大手レンタルサーバ会社や海外の超有名Webメールサービス会社など、個人情報が流出したりというニュースが相次いでますね。
これらは犯罪者が「盗んだよ」と公表したり、あるいは不正アクセスを検知して調査した結果判明したものだったりと、露呈したことが前提にあります。

そのため、企業側が知らないうちに情報漏洩してしまっているというケースも少なからず存在すると思われます…
そうならないためにも、各企業のアプリ担当者さまも開発会社に丸投げではなく、少なからずセキュリティ対策について知っておく必要があります。

ヤフーさんなんかはラック社と連携して、こんな演習を行っているようです。
ヤフーのような一流企業でも、ハッカーからの攻撃は防ぎ切れない様子…
本来ここまでやべきなのかも知れませんが、予算などの兼ね合いでなかなかできないですね。

セキュリティ対策と一言で言っても、端末自体にパスコードロックをかけるとかOSはバージョンアップしとくとかの基本的なところや、アプリから情報流出しないようにするためのシステム的なところまで様々です。
そんなわけで、アプリを作りたいんだけどセキュリティ対策って何をしたりいの？を整理してみました。

セキュリティ対策の実施内容

cでできるセキュリティ対策としては、こんなことがあげられます。

ユーザの不注意による問題への対策

利用者が気をつけることで問題を未然に防ぐことができるものもあります。
アプリ側でどんなセキュリティ対策を施していても、端末を盗まれてしまったら元も子もありません。
パスワードを複雑なものにするなど、基本的なことがとても大事だったりします。

不正アクセスやウィルスなどへの対策

悪意のあるプログラムなどからアプリを守るために、アプリのシステム内に組み込むセキュリティ対策です。
防壁となる仕組みを複数導入しておくことで、万が一突破されても被害を最小限に留めることができます。

実際に導入しているセキュリティ対策

基本的には、以下に対してそれぞれ対策を入れる、になります。

・不注意などユーザの行動に起因する問題を防ぐ
・悪意あるプログラムからの攻撃を防ぐ
・犯罪者からの攻撃を防ぐ

具体的には何をするの？というと、アプリでできるセキュリティ対策としてこんなことを行います。
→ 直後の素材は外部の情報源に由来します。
(* ===== verification/GoJson.v ===== *)
(** * Go's [encoding/json] as the server uses it: strings

    [json.Marshal] of a string, with the HTML-safe escaping it does by default. *)
From S2P Require Import Prelude GoLib JsonScan JsonGrammar Serialize.

(** One ASCII byte of a string. *)
Definition json_ascii (c : Z) : str :=
  if (c =? 34) || (c =? 92) then [x5c; byte_of c]
  else if c =? 8 then "\b"
  else if c =? 12 then "\f"
  else if c =? 10 then "\n"
  else if c =? 13 then "\r"
  else if c =? 9 then "\t"
  else if (c <? 32) || (c =? 38) || (c =? 60) || (c =? 62) then writeHexUnit c
  else [byte_of c].

(** One rune and the number of bytes it took: a bad byte is written as an escape,
    U+2028 and U+2029 too, other runes as they are. *)
Definition json_rune (r : Z) (n : nat) : str :=
  if r <? 128 then json_ascii r
  else if (r =? RuneError) && (n =? 1)%nat then "\ufffd"
  else if (r =? 8232) || (r =? 8233) then writeHexUnit r
  else encode_rune r.

Fixpoint json_string_aux (fuel : nat) (s : str) : str :=
  match fuel, s with
  | S f, _ :: _ => let '(r, n) := DecodeRune s in json_rune r n ++ json_string_aux f (drop n s)
  | _, _ => []
  end.

(** [json.Marshal(s)]; it has no error for a string. *)
Definition MarshalString (s : str) : str := quoted (json_string_aux (length s) s).

(** ** Reading it back *)

Lemma string_text_json_ascii c s q : 0 <= c < 128 -> string_text s q ->
  string_text (encode_rune c ++ s) (json_ascii c ++ q).
Proof.
  intros Hc Hq. assert (E : encode_rune c = [byte_of c]) by (unfold encode_rune; by zcase).
  assert (Hhex : string_text (encode_rune c ++ s) (writeHexUnit c ++ q)).
  { apply string_text_hexunit; [lia| |done]. unfold IsSurrogate. zcase; done. }
  unfold json_ascii. destruct ((c =? 34) || (c =? 92)) eqn:E1.
  { apply orb_true_iff in E1. rewrite !Z.eqb_eq in E1. destruct E1 as [-> | ->];
      [exact (ST_escape x22 _ s q eq_refl Hq)|exact (ST_escape x5c _ s q eq_refl Hq)]. }
  bool_to_prop.
  repeat match goal with
  | |- context [if c =? ?n then _ else _] => destruct (Z.eqb_spec c n) as [->|];
      [first [exact (ST_escape x62 _ s q eq_refl Hq) | exact (ST_escape x66 _ s q eq_refl Hq)
             |exact (ST_escape x6e _ s q eq_refl Hq) | exact (ST_escape x72 _ s q eq_refl Hq)
             |exact (ST_escape x74 _ s q eq_refl Hq)]|]
  end.
  destruct (_ || _) eqn:E2; [exact Hhex|]. bool_to_prop. rewrite <- E.
  apply ST_rune; try done. apply is_scalar_spec. lia.
Qed.

Lemma string_text_json_rune r s q : is_scalar r = true -> string_text s q ->
  string_text (encode_rune r ++ s) (json_rune r (length (encode_rune r)) ++ q).
Proof.
  intros Hr Hq. pose proof Hr as Hr'. apply is_scalar_spec in Hr'. unfold json_rune.
  destruct (Z.ltb_spec r 128); [by apply string_text_json_ascii; [lia|]|].
  destruct ((r =? RuneError) && _) eqn:E1.
  { bool_to_prop. subst r. done. }
  destruct ((r =? 8232) || (r =? 8233)) eqn:E2.
  { apply orb_true_iff in E2. rewrite !Z.eqb_eq in E2.
    apply string_text_hexunit; [lia| |done]. by destruct E2 as [-> | ->]. }
  apply ST_rune; [done|lia|lia|lia|done].
Qed.

Lemma json_string_cons r rs f : is_scalar r = true ->
  json_string_aux (S f) (encode_rune r ++ runes_str rs) =
  json_rune r (length (encode_rune r)) ++ json_string_aux f (runes_str rs).
Proof.
  intros Hr. pose proof (decode_encode r (runes_str rs) Hr) as Hd.
  pose proof (drop_encode r (runes_str rs)) as Hdrop.
  destruct (encode_rune_cons r (runes_str rs)) as (c & k & Ec). rewrite Ec in *.
  cbn [json_string_aux]. by rewrite Hd, Hdrop.
Qed.

Lemma json_rune_Valid r n : is_scalar r = true -> Valid (json_rune r n) = true.
Proof.
  intros Hr. apply is_scalar_spec in Hr as Hr'. unfold json_rune, json_ascii.
  destruct (Z.ltb_spec r 128).
  - repeat match goal with |- context [if ?b then _ else _] => destruct b end;
      apply Valid_ascii; cbn [forallb lit]; rewrite ?bval_byte_of by lia;
      try (rewrite (proj2 (Z.ltb_lt r 128)) by lia); try done; apply writeHexUnit_ascii.
  - repeat match goal with |- context [if ?b then _ else _] => destruct b end; try done;
      [apply Valid_ascii, writeHexUnit_ascii|by apply Valid_encode_rune].
Qed.

Lemma json_string_text rs : scalars rs -> forall fuel, (length (runes_str rs) <= fuel)%nat ->
  string_text (runes_str rs) (json_string_aux fuel (runes_str rs)) /\
  Valid (json_string_aux fuel (runes_str rs)) = true.
Proof.
  induction 1 as [|r rs Hr Hrs IH]; intros fuel Hf; [destruct fuel; split; (constructor || done)|].
  rewrite length_runes_str_cons in Hf. rewrite runes_str_cons. pose proof (length_encode_rune r) as Hlen.
  destruct fuel as [|f]; [lia|]. rewrite json_string_cons by done. destruct (IH f ltac:(lia)).
  split; [by apply string_text_json_rune|]. apply Valid_app; [by apply json_rune_Valid|done].
Qed.

(** A valid UTF-8 string survives [json.Marshal], and the output is valid UTF-8. *)
Lemma MarshalString_text s : Valid s = true -> text (NString s) (MarshalString s).
Proof.
  rewrite Valid_spec. intros (rs & Hrs & ->). apply T_string. by apply json_string_text.
Qed.

Lemma MarshalString_Valid s : Valid s = true -> Valid (MarshalString s) = true.
Proof.
  rewrite (Valid_spec s). intros (rs & Hrs & ->).
  change (Valid ([x22] ++ json_string_aux (length (runes_str rs)) (runes_str rs) ++ [x22]) = true).
  apply Valid_app; [done|]. apply Valid_app; [by apply json_string_text|done].
Qed.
・アプリ起動時にロック解除用のパスワード入力を求める
→他人が勝手にアプリを開けなくします。

・ログインセッションは一定期間で自動的に切る
→ログアウトし忘れに起因する流出を防ぎます。

・アカウント登録時に使用した端末以外からアクセスがあった場合、メールで通知する
→不正ログイン対策として、心当たりのないアクセスが行われた場合にユーザがそれを察知することができます。

・データ暗号化
→Android端末のSDカードにデータを保存した際、他のアプリやウィルスから読み取られ無いようにします。

・不要な権限（通話しないのに通話機能をONにするなど）を付与しない
→ウィルスや悪意のあるアプリに踏み台として使われにくくします。

・SSL/TLSでの暗号化通信
→通信時に内容を他者に読み取られないようにします。

・旧バージョンのOSには対応しない
→そもそも脆弱性に対応しきれていない端末/OSにはインストールさせないのが一番です。

・ソースコードの難読化
→アプリのプログラムを解読（リバースエンジニアリング）されにくくします。

さらに、Webサーバにあるデータベースへアクセスしたり、Web管理画面でコンテンツを更新したりできるようにするなどの仕組みが入ると、Web側のセキュリティ要件も必要になります。

いきなりそんなこと言われてもセキュリティの仕組みなんてわかんねーよ、という意見が出そうですが…
とは言え上の例にあげた対策などの実施検討は、開発会社に丸投げするのではなくきちんと社内で検討いただきたいです。
何に対してどう対策されていて、何が脅威となるのか。

ちなみに、IPAさんから「中小企業の情報セキュリティ対策ガイドライン」が公開されました。
経営者や情報管理部門のかた向けに書かれたものになりますが、アプリの導入を検討されている担当者さまもこれに該当しますのでぜひこーいうドキュメントに目を通していただきたいです。